Maintaining a consistent tidal volume is critical. In sedated and mechanically ventilated patients, an increase in tidal volume correlates with an increased SVV26. Similarly, in spontaneously breathing patients, shallow or deep breathing significantly affects SVV. Studies have shown that employing controlled ventilation in these patients leads to more precise SVV measurements12,13. If breathing is unusually shallow or deep, volume assessment criteria become less precise. Our study did not include subjects with breathing issues. For a reliable volume assessment, it is imperative to maintain consistent and optimal tidal volumes, avoiding irregular or excessive breathing patterns.

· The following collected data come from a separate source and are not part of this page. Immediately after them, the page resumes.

(** The filter of [BookingPanel]: does the booking show under the tab? *)
Definition showsUnder (activeTab : string) (clock : Z) (booking : ParkingBooking.t)
  : bool :=
  let bookingEndTime := ParkingBooking.endTime booking in
  if String.eqb activeTab "upcoming" then
    (clock <=? bookingEndTime)
    && negb (String.eqb (ParkingBooking.status booking) "canceled")
  else if String.eqb activeTab "past" then
    (bookingEndTime <? clock)
    || String.eqb (ParkingBooking.status booking) "completed"
    || String.eqb (ParkingBooking.status booking) "canceled"
  else if String.eqb activeTab "favorites" then
    match ParkingBooking.isFavorite booking with
    | Some true => true
    | _ => false
    end
  else false.

End Client.
(** * Notions used in the statements *)

(** ** The resolver of each backend *)

Definition resolver (bk : Backend) (locationId startTime endTime : Z)
    (st : Store) : list ParkingSpot.t :=
  fst (getAvailableParkingSpots (implementation bk)
         locationId startTime endTime st).

(** The statuses a backend counts as active: [MemStorage] excludes
    ["canceled"] and ["completed"], [DatabaseStorage] selects
    ["pending"] and ["confirmed"]. *)
Definition activeFor (bk : Backend) (status : string) : bool :=
  match bk with
  | Mem => negb (String.eqb status "canceled")
           && negb (String.eqb status "completed")
  | Database => String.eqb status "pending" || String.eqb status "confirmed"
  end.
(** The allocating decoder never leaves its own buffer: on text of two
    characters or more it throws one of the three remaining errors or
    returns the decoded bytes, and nothing but them. *)
Theorem unesc_bin_outcome (s : std_string) :
  (2 <= length s)%nat ->
  unesc_bin s
  = if decide (length s mod 2 <> 0)%nat then Throw invalid_length
    else if decide (take 2 s <> prefix) then Throw missing_prefix
    else if forallb is_hex_digit (drop 2 s)
         then Return (pair_values (drop 2 s))
         else Throw invalid_hex.
Proof.
  intros Hlen. unfold unesc_bin, size_unesc_bin.
  rewrite unesc_bin_into_checked by (rewrite ?length_resize; lia).
  repeat (destruct (decide _); [reflexivity|]).
  destruct (forallb is_hex_digit (drop 2 s)); [|reflexivity].
  rewrite (drop_ge (resize _ _ _)) by (rewrite length_resize; lia).
  now rewrite app_nil_r.
Qed.

Lemma unesc_bin_outcome_witness :
  (2 <= length ["\"; "x"; "0"; "g"]%byte)%nat
  /\ unesc_bin ["\"; "x"; "0"; "g"]%byte = Throw invalid_hex.
Proof.
  split; [vm_compute; lia|].
  apply (unesc_bin_outcome ["\"; "x"; "0"; "g"]%byte). vm_compute; lia.
Defined.

Lemma pair_values_app (good rest : std_string) :
  (length good mod 2 = 0)%nat ->
  pair_values (good ++ rest) = pair_values good ++ pair_values rest.
Proof.
  induction good as [| c | h l s IH] using pair_ind; intros Heven.
  - reflexivity.
  - discriminate.
  - cbn [length] in Heven. rewrite mod2_SS in Heven.
    cbn [app pair_values]. now rewrite IH.
Qed.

Several previous studies have supported the utility of IJV distensibility in accurately predicting fluid responsiveness in mechanically ventilated septic patients27,28. Additionally, a study indicated that IJV collapsibility could reliably predict hypovolemia in patients with spontaneous breathing29. However, contrasting findings have emerged, suggesting that IJV collapsibility may not effectively predict fluid responsiveness in spontaneously breathing patients, as indicated by our results30. This inconsistency might be due to the influence of thoracic or intra-abdominal pressures on the IJV during spontaneous breathing, which could compromise measurement accuracy5.

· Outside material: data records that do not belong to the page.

(** C7, as the program has it.  [parseCustomFunction] trims the formula
    and refuses it, with the message "Error en la función: Función contiene
    caracteres no permitidos", when it is empty or holds a character that
    is neither white space nor one of
    [x 0-9 + - * / ( ) . , ^ |  s i n c o t a l g e p q r b w m]; so it
    refuses ["bad$chars"].  A formula that passes is rewritten ([^] to
    [**], [sin(] to [Math.sin(], ...), compiled, and called once at
    [x = 1]: a compile error or a throw there makes [parseCustomFunction]
    fail with the engine's message.  ["x^2 - 4*x + 3"] passes as the body
    [return x**2 - 4*x + 3], whose callable returns [0] at [x = 1].  A
    refused formula stops every [run] handler before the search. *)
Theorem parseCustomFunction_spec (s : jsstring) :
  (forall u : N,
     inClass u = true <-> isWhiteSpace u = true \/ In u allowed_set) /\
  (trim s = [] \/
   (exists u, In u (trim s) /\ isWhiteSpace u = false /\ ~ In u allowed_set) ->
   parseCustomFunction newFunction s = inl (msg_prefix ++ msg_chars)%string) /\
  parseCustomFunction newFunction (js "bad$chars") =
    inl (msg_prefix ++ msg_chars)%string /\
  (allowedChars (trim s) = true ->
   parseCustomFunction newFunction s =
     match newFunction (js "return " ++ processedFunc (trim s)) with
     | inl m => inl (msg_prefix ++ m)%string
     | inr func =>
         match func 1%float with
         | inl m => inl (msg_prefix ++ m)%string
         | inr _ => inr func
         end
     end) /\
  (forall (m : string) (f df d2f : float -> float)
          (na nb ntol : float) (nmax : nat) (nn : Z),
     parseCustomFunction newFunction s = inl m ->
     no_result (GoldenSection.run f newFunction (Some s) na nb ntol nmax) /\
     no_result (Bisection.run f df newFunction (Some s) na nb ntol nmax) /\
     no_result (Fibonacci.run f newFunction (Some s) na nb nn) /\
     no_result (Newton.run f df d2f newFunction (Some s) na ntol nmax)) /\
  (processedFunc (trim (js "x^2 - 4*x + 3")) = js "x**2 - 4*x + 3" /\
   forall g : Parser.callable (T := float),
     newFunction (js "return x**2 - 4*x + 3") = inr g ->
     g 1%float = inr (1 * 1 - 4 * 1 + 3)%float ->
     parseCustomFunction newFunction (js "x^2 - 4*x + 3") = inr g /\
     g 1%float = inr 0%float).
Proof.
  assert (Hclass : forall u : N,
            inClass u = true <-> isWhiteSpace u = true \/ In u allowed_set).
  { intro u. rewrite inClass_spec, orb_true_iff, In_allowed_set. tauto. }
  split; [exact Hclass|]. split; [|split; [|split; [|split]]].
  - intros [H|(u & Hin & Hw & Hn)]; apply parse_rejects, allowedChars_false.
    + left; exact H.
    + right. exists u. split; [exact Hin|].
      destruct (inClass u) eqn:E; [|reflexivity].
      apply Hclass in E. destruct E as [E|E]; [congruence|contradiction].
  - apply parse_rejects. vm_compute. reflexivity.
  - intro H. rewrite (parse_accepted newFunction s H). reflexivity.
  - intros m f df d2f na nb ntol nmax nn H.
    exact (run_invalid_formula newFunction f df d2f s na nb ntol nmax nn H).
  - split; [vm_compute; reflexivity|].
    intros g Hg H1.
    assert (Hok : allowedChars (trim (js "x^2 - 4*x + 3")) = true)
      by (vm_compute; reflexivity).
    rewrite (parse_accepted newFunction _ Hok).
    assert (Hbody : (js "return " ++ processedFunc (trim (js "x^2 - 4*x + 3")))
                    = js "return x**2 - 4*x + 3") by (vm_compute; reflexivity).
    rewrite Hbody, Hg.
    change (of_int 1) with 1%float. rewrite H1. split; [reflexivity|].
    reflexivity.
Qed.

End ParserClaims.

Section ParserExamples.
Import Parser ParserSets.

(** The witness of C7: the sample engine, and the formula of the
    specification. *)
Lemma parseCustomFunction_spec_witness :
  allowedChars (trim (js "x^2 - 4*x + 3")) = true /\
  sample_engine (js "return x**2 - 4*x + 3")
    = inr (fun x => inr (x * x - 4 * x + 3)%float) /\
  parseCustomFunction sample_engine (js "x^2 - 4*x + 3")
    = inr (fun x => inr (x * x - 4 * x + 3)%float) /\
  parseCustomFunction sample_engine (js " 2*y ")
    = inl (msg_prefix ++ msg_chars)%string.
Proof.
  pose proof (parseCustomFunction_spec sample_engine (js "x^2 - 4*x + 3"))
    as (_ & _ & _ & _ & _ & _ & H).
  pose proof (parseCustomFunction_spec sample_engine (js " 2*y "))
    as (_ & Hrej & _).
  split; [vm_compute; reflexivity|]. split; [reflexivity|]. split.
  - refine (proj1 (H _ _ _)); reflexivity.
  - apply Hrej. right. exists 121%N. split; [vm_compute; auto|].
    split; [reflexivity|]. vm_compute. intuition discriminate.
Defined.

(** C7 as the specification words it fails on the formula of its own
    example and on a bitwise or: both hold a character outside the class
    [[x0-9+\-*/().,\s]] and the letters of the function names, and
    [parseCustomFunction] accepts both. *)
Lemma parseCustomFunction_accepts_caret_and_bar :
  (existsb (fun u => negb (claimed_allowed u)) (js "x^2 - 4*x + 3") = true /\
   exists g, parseCustomFunction sample_engine (js "x^2 - 4*x + 3") = inr g) /\
  (existsb (fun u => negb (claimed_allowed u)) (js "1|2") = true /\
   exists g, parseCustomFunction sample_engine (js "1|2") = inr g).
Proof.
  split; (split; [vm_compute; reflexivity|]); eexists; reflexivity.
Qed.

End ParserExamples.

(** ** The sampler *)

Section SamplerFacts.
Context {T : Type} {N : Number T} {I : IEEE T}.
Variable f : T -> T.
Import Sampler SamplerWords.

Lemma sampler_loop_spec (numA numB : T) (fuel : nat) :
  forall (i : Z) (xs : list point),
  loop f numA numB fuel i xs =
    xs ++ flat_map (sample_at f numA numB)
            (map (fun t => (i + Z.of_nat t)%Z) (seq 0 fuel)).
Proof.
  induction fuel as [|fuel IH]; intros i xs.
  - cbn. rewrite app_nil_r. reflexivity.
  - cbn [loop]. rewrite IH. cbn [seq map flat_map].
    rewrite <- seq_shift, map_map, Z.add_0_r.
    replace (map (fun t => (i + 1 + Z.of_nat t)%Z) (seq 0 fuel))
      with (map (fun t => (i + Z.of_nat (S t))%Z) (seq 0 fuel))
      by (apply map_ext; intro t; lia).
    assert (Hs : sample_at f numA numB i =
              if valid (abscissa numA numB i) (f (abscissa numA numB i))
              then [mkPoint (toFixed6 (abscissa numA numB i))
                            (toFixed6 (f (abscissa numA numB i)))]
              else []) by reflexivity.
    rewrite Hs.
    destruct (valid (abscissa numA numB i) (f (abscissa numA numB i)));
      cbn [app]; rewrite <- ?app_assoc; reflexivity.
Qed.

Lemma sampleData_grid (numA numB : T) :
  isNaN numA || isNaN numB || nleb numB numA = false ->
  sampleData f numA numB =
    flat_map (sample_at f numA numB) SamplerWords.indices.
Proof.
  intro H. unfold sampleData. rewrite H, sampler_loop_spec. cbn [app].
  reflexivity.
Qed.

Lemma flat_map_singletons {A B : Type} (g : A -> list B) (h : A -> B)
  (l : list A) :
  (forall i, In i l -> g i = [h i]) -> flat_map g l = map h l.
Proof.
  induction l as [|i l IH]; intro H; [reflexivity|].
  cbn. rewrite (H i) by (left; reflexivity). cbn. f_equal.
  apply IH. intros j Hj. apply H. right. exact Hj.
Qed.

End SamplerFacts.

Section SamplerClaims.
Variable f : float -> float.
Import Sampler SamplerWords.
Local Open Scope float_scope.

This study has several limitations. First, there was a notable age difference between the responders and non-responders. Established findings suggest that the SV decrease in healthy young subjects when the upper body is elevated to 60° is more pronounced than in older subjects16. Although we adjusted for age as a covariate, fully mitigating the influence of age is challenging. The younger age of the fluid non-responders might result in more substantial SV changes, but this likely has minimal impact on evaluating fluid responsiveness. The higher cut-off value of SV changes observed in younger fluid non-responders may not be a significant concern, as it only slightly elevates the screening threshold for SV changes in older fluid responders. Second, patients’ respiration was not controlled during the study. Controlled respiration typically yields more precise results, and slow-patterned breathing may enhance the discriminative ability of SVV by increasing baseline SV31. Third, our findings may be less applicable in clinical scenarios characterized by low lung compliance, increased pulmonary artery pressure, cardiac arrhythmias, intra-abdominal hypertension, or mandatory ventilation with extreme tidal volumes. These conditions could affect the cut-off value for SV change when assessing fluid responsiveness32. Lastly, the novel method for measuring changes in SV should be compared with the traditional SVV measurement techniques and rigorously validated from multiple perspectives. The passive leg raising method and the upper body elevation method have not been directly compared, and this new measurement approach has not been studied in hemodynamically unstable patients. In this study, the method for measuring VTImax at end expiration should be compared with the conventional consecutive VTI measurement. Further supportive studies are required to demonstrate the superiority of this methodology.

In conclusion, UBE, without leg raising, and the mean change in medians of VTImax values proved to be reliable screening tools for suspecting mild hypovolemia and assessing fluid responsiveness in spontaneously breathing patients maintaining hemodynamic stability. The screening tool (UBE-induced median VTImax change ≥ 11.8%) was significantly correlated with fluid responsiveness (fluid-induced median VTImax change ≥ 10%, calculated by the mean of medians of VTImax values); however, the collapsibility of the IJV was not reliable. Given the limitations and scope of this study, future research is warranted to validate these findings. Additional studies employing the same method are essential to confirm the utility and reliability of using UBE and the mean change in medians of VTImax values during end-expiration for assessing fluid responsiveness in a broader spectrum of clinical settings.